Copy nothing before the line containing "match l with". Reproduce that line and all that follow, exactly, through the end of the records.
-- SOURCE RECORDS follows --
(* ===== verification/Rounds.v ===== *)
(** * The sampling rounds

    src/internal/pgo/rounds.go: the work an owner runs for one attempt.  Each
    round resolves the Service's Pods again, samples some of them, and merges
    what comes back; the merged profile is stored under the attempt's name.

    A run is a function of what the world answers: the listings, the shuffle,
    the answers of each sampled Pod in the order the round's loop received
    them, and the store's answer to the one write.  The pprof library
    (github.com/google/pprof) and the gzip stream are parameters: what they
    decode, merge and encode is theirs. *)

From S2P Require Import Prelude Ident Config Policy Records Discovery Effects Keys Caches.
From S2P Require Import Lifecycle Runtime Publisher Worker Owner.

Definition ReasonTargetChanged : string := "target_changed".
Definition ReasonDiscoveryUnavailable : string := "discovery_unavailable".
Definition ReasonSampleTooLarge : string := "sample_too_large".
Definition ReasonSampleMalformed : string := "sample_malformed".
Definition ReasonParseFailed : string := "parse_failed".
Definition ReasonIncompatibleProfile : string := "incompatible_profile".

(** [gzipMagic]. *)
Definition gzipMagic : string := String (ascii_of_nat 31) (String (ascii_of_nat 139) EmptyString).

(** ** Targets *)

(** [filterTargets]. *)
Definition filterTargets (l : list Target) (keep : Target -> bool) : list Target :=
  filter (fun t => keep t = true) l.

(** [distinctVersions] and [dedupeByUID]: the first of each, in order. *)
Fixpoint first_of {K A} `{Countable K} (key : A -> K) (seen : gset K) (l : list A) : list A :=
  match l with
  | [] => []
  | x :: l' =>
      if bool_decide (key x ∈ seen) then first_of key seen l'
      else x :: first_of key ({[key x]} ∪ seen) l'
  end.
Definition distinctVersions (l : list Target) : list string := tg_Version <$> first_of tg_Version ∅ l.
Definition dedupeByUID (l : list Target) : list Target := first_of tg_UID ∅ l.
-- SOURCE RECORDS concluded --
● **RESPONSE TO THE EXERCISE**
  match l with
  | [] => []
  | x :: l' =>
      if bool_decide (key x ∈ seen) then first_of key seen l'
      else x :: first_of key ({[key x]} ∪ seen) l'
  end.
Definition distinctVersions (l : list Target) : list string := tg_Version <$> first_of tg_Version ∅ l.
Definition dedupeByUID (l : list Target) : list Target := first_of tg_UID ∅ l.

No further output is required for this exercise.